Monday, May 29, 2017

Binded - Unwanted S&M For Artists & Creatives

There are plenty of ways to gag and bind your time, creativity, and intellectual property. The latest one, Binded (a rebranding of a company called Blockai) is a startup offering up worthless "certificates" - selling snake oil to the creative masses.

On their website they proffer "we give you a copyright certificate as proof which can help protect you against copyright infringement." Unfortunately, they should be saying "might" or "may", and even then, that's not true. In a March 14, 2016 TechCrunch interview (here), when the CEO is asked if there is any legal benefit to their "Blockai Certificate", the CEO responds “we believe that a record created on the blockchain using Blockai would serve as sufficient evidence in a court of law.”

Wrong.

U.S. Copyright is governed by federal law, and the only "copyright certificate" that has any standing in a U.S. court is one from the United States Copyright Office.  These "Blockai certificate" offerings are as worthless as the myth of the "poor mans copyright", whereby you mail yourself a copy of your work, trying to use the postal cancellation date as proof of the date created and that you own it - the theory being that you open the envelope in court for the first time. This myth has been busted by so many reputable publications and entities, that the copyright office even addresses it here, writing "There is no provision in the copyright law regarding any such type of protection, and it is not a substitute for registration."

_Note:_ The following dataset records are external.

(* ===== verification/VmState.v ===== *)
(** The state of a VM and the vocabulary shared by the files that model [xe_vm.c]:
    VMAs, buffer objects, bind operations, the calls into the rest of the driver. *)
From stdpp Require Import base numbers list gmap.
From S2P Require Import Prelude.
From S2P Require Import VmFault.

(** * Flags

    The flag words are defined in headers outside these sources.  Each flag is one
    bit; a class gives the positions, all different within a word. *)
Class VmFlags := {
  b_read_only : Z; b_dumpable : Z; b_system_allocator : Z; b_sparse : Z; b_autoreset : Z;
  b_atomic_pte : Z; b_destroyed : Z; b_pte_4k : Z; b_pte_2m : Z; b_pte_1g : Z; b_pte_64k : Z;
  b_pte_compact : Z;
  b_committed : Z; b_prev_committed : Z; b_next_committed : Z;
  b_ops_svm_prefetch : Z; b_ops_madvise : Z; b_ops_array : Z; b_ops_skip_tlb_wait : Z;
  b_ops_allow_svm_unmap : Z;
  b_vm_64k : Z; b_vm_lr_mode : Z; b_vm_migration : Z; b_vm_scratch : Z; b_vm_fault_mode : Z;
  b_vm_banned : Z; b_vm_gsc : Z; b_vm_no_overcommit : Z;
  XE_VM_FLAG_TILE_ID : Z -> Z;
  XE_MAX_TILES_PER_DEVICE : Z;
  XE_MADV_PURGEABLE_WILLNEED : Z;
  DRM_XE_ATOMIC_UNDEFINED : Z; DRM_XE_ATOMIC_DEVICE : Z; DRM_XE_ATOMIC_GLOBAL : Z;
  DRM_XE_ATOMIC_CPU : Z;
  DRM_XE_PREFERRED_LOC_DEFAULT_DEVICE : Z;
  DRM_XE_MIGRATE_ALL_PAGES : Z;
  num_tlb_inval : Z; (* values of i in for_each_tlb_inval(i) *)
  XE_PL_SYSTEM : Z; XE_PL_TT : Z; XE_PL_VRAM0 : Z; XE_PL_VRAM1 : Z;
  mem_type_is_vram : Z -> bool;
}.

(** Positions of distinct bits. *)
Definition distinct_bits (l : list Z) : Prop := NoDup l /\ Forall (fun b => 0 <= b) l.

Class VmFlagsLaws `{VmFlags} := {
  vma_bits : distinct_bits [b_read_only; b_dumpable; b_system_allocator; b_sparse; b_autoreset;
    b_atomic_pte; b_destroyed; b_pte_4k; b_pte_2m; b_pte_1g; b_pte_64k; b_pte_compact];
  op_bits : distinct_bits [b_committed; b_prev_committed; b_next_committed];
  ops_bits : distinct_bits [b_ops_svm_prefetch; b_ops_madvise; b_ops_array; b_ops_skip_tlb_wait;
    b_ops_allow_svm_unmap];
  vm_bits : distinct_bits [b_vm_64k; b_vm_lr_mode; b_vm_migration; b_vm_scratch; b_vm_fault_mode;
    b_vm_banned; b_vm_gsc; b_vm_no_overcommit];
}.

Section Flags.
Context `{VmFlags}.
Definition XE_VMA_READ_ONLY : Z := BIT b_read_only.
Definition XE_VMA_DUMPABLE : Z := BIT b_dumpable.
Definition XE_VMA_SYSTEM_ALLOCATOR : Z := BIT b_system_allocator.
Definition DRM_GPUVA_SPARSE : Z := BIT b_sparse.
Definition XE_VMA_MADV_AUTORESET : Z := BIT b_autoreset.
Definition XE_VMA_ATOMIC_PTE_BIT : Z := BIT b_atomic_pte.
Definition XE_VMA_DESTROYED : Z := BIT b_destroyed.
Definition XE_VMA_PTE_4K : Z := BIT b_pte_4k.
Definition XE_VMA_PTE_2M : Z := BIT b_pte_2m.
Definition XE_VMA_PTE_1G : Z := BIT b_pte_1g.
Definition XE_VMA_PTE_64K : Z := BIT b_pte_64k.
Definition XE_VMA_PTE_COMPACT : Z := BIT b_pte_compact.
Definition XE_VMA_OP_COMMITTED : Z := BIT b_committed.
Definition XE_VMA_OP_PREV_COMMITTED : Z := BIT b_prev_committed.
Definition XE_VMA_OP_NEXT_COMMITTED : Z := BIT b_next_committed.
Definition XE_VMA_OPS_FLAG_HAS_SVM_PREFETCH : Z := BIT b_ops_svm_prefetch.
Definition XE_VMA_OPS_FLAG_MADVISE : Z := BIT b_ops_madvise.
Definition XE_VMA_OPS_ARRAY_OF_BINDS : Z := BIT b_ops_array.
Definition XE_VMA_OPS_FLAG_SKIP_TLB_WAIT : Z := BIT b_ops_skip_tlb_wait.
Definition XE_VMA_OPS_FLAG_ALLOW_SVM_UNMAP : Z := BIT b_ops_allow_svm_unmap.
Definition XE_VM_FLAG_64K : Z := BIT b_vm_64k.
Definition XE_VM_FLAG_LR_MODE : Z := BIT b_vm_lr_mode.
Definition XE_VM_FLAG_MIGRATION : Z := BIT b_vm_migration.
Definition XE_VM_FLAG_SCRATCH_PAGE : Z := BIT b_vm_scratch.
Definition XE_VM_FLAG_FAULT_MODE : Z := BIT b_vm_fault_mode.
Definition XE_VM_FLAG_BANNED : Z := BIT b_vm_banned.
Definition XE_VM_FLAG_GSC : Z := BIT b_vm_gsc.
Definition XE_VM_FLAG_NO_VM_OVERCOMMIT : Z := BIT b_vm_no_overcommit.

Definition XE_VMA_CREATE_MASK : Z :=
  XE_VMA_READ_ONLY ||| XE_VMA_DUMPABLE ||| XE_VMA_SYSTEM_ALLOCATOR ||| DRM_GPUVA_SPARSE |||
  XE_VMA_MADV_AUTORESET.
End Flags.

(** * Objects *)

(** [struct xe_vma_mem_attr]. *)
Record xe_vma_mem_attr := {
  ma_devmem_fd : Z;
  ma_migration_policy : Z;
  ma_dpagemap : option Z;
  ma_atomic_access : Z;
  ma_default_pat_index : Z;
  ma_pat_index : Z;
  ma_purgeable_state : Z;
}.

(** [struct xe_vma] with its [drm_gpuva]. *)
Record xe_vma := {
  va_addr : Z;
  va_range : Z;
  va_flags : Z;
  va_bo : option Z;      (* gpuva.gem.obj *)
  va_offset : Z;         (* gpuva.gem.offset, or the user pointer *)
  va_tile_mask : Z;
  va_tile_present : Z;
  va_tile_invalidated : Z;
  va_attr : xe_vma_mem_attr;
}.

Definition set_va_addr v (s : xe_vma) : xe_vma :=
  {| va_addr := v; va_range := va_range s; va_flags := va_flags s; va_bo := va_bo s; va_offset := va_offset s; va_tile_mask := va_tile_mask s; va_tile_present := va_tile_present s; va_tile_invalidated := va_tile_invalidated s; va_attr := va_attr s |}.
Definition set_va_range v (s : xe_vma) : xe_vma :=
  {| va_addr := va_addr s; va_range := v; va_flags := va_flags s; va_bo := va_bo s; va_offset := va_offset s; va_tile_mask := va_tile_mask s; va_tile_present := va_tile_present s; va_tile_invalidated := va_tile_invalidated s; va_attr := va_attr s |}.
Definition set_va_flags v (s : xe_vma) : xe_vma :=
  {| va_addr := va_addr s; va_range := va_range s; va_flags := v; va_bo := va_bo s; va_offset := va_offset s; va_tile_mask := va_tile_mask s; va_tile_present := va_tile_present s; va_tile_invalidated := va_tile_invalidated s; va_attr := va_attr s |}.
Definition set_va_bo v (s : xe_vma) : xe_vma :=
  {| va_addr := va_addr s; va_range := va_range s; va_flags := va_flags s; va_bo := v; va_offset := va_offset s; va_tile_mask := va_tile_mask s; va_tile_present := va_tile_present s; va_tile_invalidated := va_tile_invalidated s; va_attr := va_attr s |}.
Definition set_va_offset v (s : xe_vma) : xe_vma :=
  {| va_addr := va_addr s; va_range := va_range s; va_flags := va_flags s; va_bo := va_bo s; va_offset := v; va_tile_mask := va_tile_mask s; va_tile_present := va_tile_present s; va_tile_invalidated := va_tile_invalidated s; va_attr := va_attr s |}.
Definition set_va_tile_mask v (s : xe_vma) : xe_vma :=
  {| va_addr := va_addr s; va_range := va_range s; va_flags := va_flags s; va_bo := va_bo s; va_offset := va_offset s; va_tile_mask := v; va_tile_present := va_tile_present s; va_tile_invalidated := va_tile_invalidated s; va_attr := va_attr s |}.
Definition set_va_tile_present v (s : xe_vma) : xe_vma :=
  {| va_addr := va_addr s; va_range := va_range s; va_flags := va_flags s; va_bo := va_bo s; va_offset := va_offset s; va_tile_mask := va_tile_mask s; va_tile_present := v; va_tile_invalidated := va_tile_invalidated s; va_attr := va_attr s |}.
Definition set_va_tile_invalidated v (s : xe_vma) : xe_vma :=
  {| va_addr := va_addr s; va_range := va_range s; va_flags := va_flags s; va_bo := va_bo s; va_offset := va_offset s; va_tile_mask := va_tile_mask s; va_tile_present := va_tile_present s; va_tile_invalidated := v; va_attr := va_attr s |}.
Definition set_va_attr v (s : xe_vma) : xe_vma :=
  {| va_addr := va_addr s; va_range := va_range s; va_flags := va_flags s; va_bo := va_bo s; va_offset := va_offset s; va_tile_mask := va_tile_mask s; va_tile_present := va_tile_present s; va_tile_invalidated := va_tile_invalidated s; va_attr := v |}.

(** What the VM code reads and counts of a buffer object. *)
Record vm_bo := {
  vb_size : Z;
  vb_vm : bool;          (* bo->vm: the object is private to a VM *)
  vb_purged : bool;
  vb_dontneed : bool;
  vb_protected : bool;
  vb_cpu_caching : Z;
  vb_mem_type : Z;
  vb_placements : list Z;
  vb_atomic_access : Z;
  vb_refs : Z;           (* references to the object *)
  vb_vma_count : Z;      (* xe_bo_vma_count_inc_locked / dec *)
  vb_willneed : Z;       (* xe_bo_willneed_get_locked / put *)
}.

During their launch last year, Fstoppers ran an article (here), where the author offered false hope,  writing "it adds another layer of protection for the creator". Let's be crystal clear here, Blockai offers no additional protections for the creator. A creator would have more protection wearing a torn prophylactic.

The snake oil being sold on their website is described as "copyright made simple" then "the easy way to protect your images, free forever."  

While this video, a pitch to TechCrunch from a year ago,  reveals something very different. They are charging between $0.25 and $0.50 per image you want to register.  And, you can't make this stuff up - their still frame for the video pitch is rainbows and a unicorn - as mythical as the protections they are saying they give you. Consider that a $65 official registration with the U.S. Copyright Office allows you to register an unlimited number of images in one single registration, whereas $65 will get you just 260 images registered with Blockai.

Their Terms of Service state they are "A web application that allows a user to claim copyright ownership of an image they created."  What they are doing does not protect your images, let alone, forever. In fact, what it does, is create a false sense of hope that the creator is doing something that does protect them.  The Vimeo co-founder  Zach Klein is quoted on their website as saying "finally, copyrighting is simple and fair." A photographer is quoted as saying "Binded makes it simple to manage my copyrights." These are quoted, obviously, as the opinions of these people, so they can say whatever they want, even when it's blatantly inaccurate. The Vimeo co-founder suggests Binded is "copyrighting", which it is not.

Further, it should be noted that this isn't the first time Klein has been criticized for being a part of a "scam", Gawker wrote here in 2013 about him pitching, in Tom Sawyer-esque fashion, for people to pay to help make him a bathhouse in the woods of upstate New York. With Klein having been named to the advisors board for one of the founder's other ventures, Quickcoin, I'm not sure I'd consider his endorsement exactly unbiased. It certainly is not accurate.

This isn't the first foray into delusion for the mouthpiece of Blockai. The founder of Blockai and Binded, Nathan Lands co-founded a service in 2014 when he was 29 called Quickcoin, billed in this article as "Bitcoin so simple, even Mom can use it", and was conceived "over noodles at Ramen Underground". In this Recode article about it, he throws a Bitcoin fair wearing "a lush gray velvet smoking jacket" with Lands quoted as saying "we’re trying to make bitcoin available to the average consumer" and then "Listen, I’m a capitalist. I like money a lot. And bitcoin means different things to everyone, but you can still derive a lot of value from bitcoin, a lot of value." Yet, some two years later, they've not raised more than their original $50k, and their website is down. To use industry-speak, it seems they burned through their funding and ran out of runway.

So, what do you do when you've burned through your funding? Move on to another ill-conceived idea, this time, trying to dupe artists and creators.  After getting just over $500k a year ago, 5 days ago on May 24th they received just under $1M, for a total of $1.5M in funding, according to Crunchbase here.

The most telling and accurate statement on the entire Binded website is in their TOS, where they write "3.2. Website Accuracy. Although we intend to provide accurate and timely information on the Binded Site, the Binded Site (including, without limitation, the Content) may not always be entirely accurate, complete or current...Accordingly, you should verify all information before relying on it, and all decisions based on information contained on the Binded Site are your sole responsibility and we shall have no liability for such decisions."

And there you have it. They can sell whatever scam they want dressed up with rainbows and unicorns, but you're on your own when that scam screws you over and you're left gagged and "binded" to your bedposts by their false promises.  What they should be collecting when you register for their services is your safeword.